-- Exercise input follows --
Lemma insert_row_spec table r c c' :
  catalogue_ok c → insert_row table r c = Ok c' →
  catalogue_ok c' ∧ pt_name <$> c' = pt_name <$> c ∧
  ∃ p, p ∈ c' ∧ pt_name p = partition_name {| ps_table := table; ps_day := rw_at r / day |} ∧ r ∈ pt_rows p.
Proof.
  intros Hc. assert (Forall (λ p, ∃ s, spec_ok s ∧ partition_of s p) c) as Hs by apply Hc.
  assert (∀ c', pt_name <$> c' = pt_name <$> c → Forall (λ p, ∃ s, spec_ok s ∧ partition_of s p) c' →
                catalogue_ok c') as Hok.
  { intros d E Hd. split; [done |]. rewrite E. apply Hc. }
  intros Hi. enough (pt_name <$> c' = pt_name <$> c ∧ Forall (λ p, ∃ s, spec_ok s ∧ partition_of s p) c' ∧
    ∃ p, p ∈ c' ∧ pt_name p = partition_name {| ps_table := table; ps_day := rw_at r / day |} ∧ r ∈ pt_rows p)
    as (En & Hf & Hp) by (split; [by apply Hok | done]). clear Hc Hok. revert c' Hi.
  induction Hs as [|p c (s & Hs & Ho) Hc IH]; intros c' Hi; cbn in Hi; [done |].
  destruct (holds table (rw_at r) p) eqn:E.
  - apply Ok_inj in Hi as <-. split; [done |]. apply (holds_spec s) in E; [| done]. subst s. split.
    + constructor; [| done]. eexists. split; [exact Hs |]. destruct Ho. split; try done. cbn.
      apply Forall_app. split; [done |]. by repeat constructor.
    + exists (add_row r p). split; [by left |]. split; [apply Ho |].
      cbn. apply elem_of_app. right. by apply list_elem_of_singleton.
  - apply rbind_Ok in Hi as (c1 & Hi & <-%Ok_inj). destruct (IH c1 Hi) as (En & Hc1 & q & Hq & Hqn & Hqr).
    split; [cbn; by rewrite En |]. split; [constructor; [by exists s | done] |].
    exists q. split; [by right | done].
Qed.

Lemma insert_row_finds table r c :
  catalogue_ok c → spec_ok {| ps_table := table; ps_day := rw_at r / day |} →
  present {| ps_table := table; ps_day := rw_at r / day |} c → ∃ c', insert_row table r c = Ok c'.
Proof.
  intros [Hc _] Hspec Hp. unfold present in Hp. induction Hc as [|p c (s & Hs & Ho) Hc IH]; [by apply elem_of_nil in Hp |].
  cbn. destruct (holds table (rw_at r) p) eqn:E; [by eexists |].
  destruct IH as [c' ->]; [| by eexists].
  apply elem_of_cons in Hp as [Hn|Hp]; [| done]. exfalso. rewrite (po_name _ _ Ho) in Hn.
  apply partition_name_inj in Hn; [| done | done]. rewrite (proj2 (holds_spec s p table (rw_at r) Ho)) in E; done.
Qed.

Lemma rows_elem r table c : r ∈ rows_of table c ↔ ∃ p, p ∈ c ∧ pt_parent p = table ∧ r ∈ pt_rows p.
Proof.
  unfold rows_of. rewrite list_elem_of_bind. split.
  - intros (p & Hr & Hp). exists p. destruct (bool_decide _) eqn:E; bprop; [done |]. by apply elem_of_nil in Hr.
  - intros (p & Hp & E & Hr). exists p. by rewrite bool_decide_true.
Qed.

Lemma insert_row_keeps table r c c' t x :
  insert_row table r c = Ok c' → x ∈ rows_of t c → x ∈ rows_of t c'.
Proof.
  revert c'. induction c as [|p c IH]; intros c' Hi; [done |]. cbn in Hi. unfold rows_of in *. cbn.
  rewrite elem_of_app. destruct (holds table (rw_at r) p).
  - apply Ok_inj in Hi as <-. cbn. rewrite elem_of_app. intros [Hx|Hx]; [| by right]. left.
    destruct (bool_decide _); [| done]. apply elem_of_app. by left.
  - apply rbind_Ok in Hi as (c1 & Hi & <-%Ok_inj). cbn. rewrite elem_of_app.
    intros [Hx|Hx]; [by left | right; by apply IH].
Qed.

(** ** Histories *)

Inductive storage_op :=
| Ensure (today lead_days : Z)
| Retain (today retention_days : Z) (dry_run : bool)
| Write (table : pystr) (row : Row).

Definition storage_step (c : Catalogue) (op : storage_op) : Catalogue :=
  match op with
  | Ensure today lead => snd (ensure_partitions today lead c)
  | Retain today retention dry => snd (drop_expired_partitions retention today dry c)
  | Write table r => match insert_row table r c with Ok c' => c' | Err _ => c end
  end.

Definition storage_run (ops : list storage_op) (c : Catalogue) : Catalogue := fold_left storage_step ops c.

(** Maintenance runs between 2020 and 2099. *)
Definition in_era (op : storage_op) : Prop :=
  match op with Ensure today lead => FIRST_DAY <= today ∧ today + lead < LAST_DAY | _ => True end.

(** A retention run that reaches no day at or after [d]: it is refused, or its cutoff is no
    later. *)
Definition spares (d : Z) (op : storage_op) : Prop :=
  match op with Retain today retention _ => retention < MINIMUM_RETENTION_DAYS ∨ today - retention <= d | _ => True end.

Lemma step_ok c op : in_era op → catalogue_ok c → catalogue_ok (storage_step c op).
Proof.
  intros He Hc. destruct op as [today lead|today ret dry|table r]; cbn [storage_step].
  - destruct (create_all_spec _ [] c (ensured_specs today lead (proj1 He) (proj2 He)) Hc) as (c' & E & Hf).
    unfold ensure_partitions. rewrite E. apply Hf.
  - destruct (Z.le_gt_cases MINIMUM_RETENTION_DAYS ret).
    + rewrite drop_expired_spec by done. cbn. destruct dry; [done | by apply filter_ok].
    + unfold drop_expired_partitions. by rewrite (proj2 (Z.ltb_lt _ _)).
  - destruct (insert_row table r c) eqn:E; [| done]. by apply (insert_row_spec table r c).
Qed.

Lemma run_ok ops c : Forall in_era ops → catalogue_ok c → catalogue_ok (storage_run ops c).
Proof.
  intros He. revert c. induction He as [|op ops Hop _ IH]; intros c Hc; [done |]. by apply IH, step_ok.
Qed.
-- Exercise input concluded --
- What is being asked: Set down, please, the lines from the line holding "unfold ensure_partitions. rewrite" through the final line of the data, exactly and with nothing added.

- Reply:
    unfold ensure_partitions. rewrite E. apply Hf.
  - destruct (Z.le_gt_cases MINIMUM_RETENTION_DAYS ret).
    + rewrite drop_expired_spec by done. cbn. destruct dry; [done | by apply filter_ok].
    + unfold drop_expired_partitions. by rewrite (proj2 (Z.ltb_lt _ _)).
  - destruct (insert_row table r c) eqn:E; [| done]. by apply (insert_row_spec table r c).
Qed.

Lemma run_ok ops c : Forall in_era ops → catalogue_ok c → catalogue_ok (storage_run ops c).
Proof.
  intros He. revert c. induction He as [|op ops Hop _ IH]; intros c Hc; [done |]. by apply IH, step_ok.
Qed.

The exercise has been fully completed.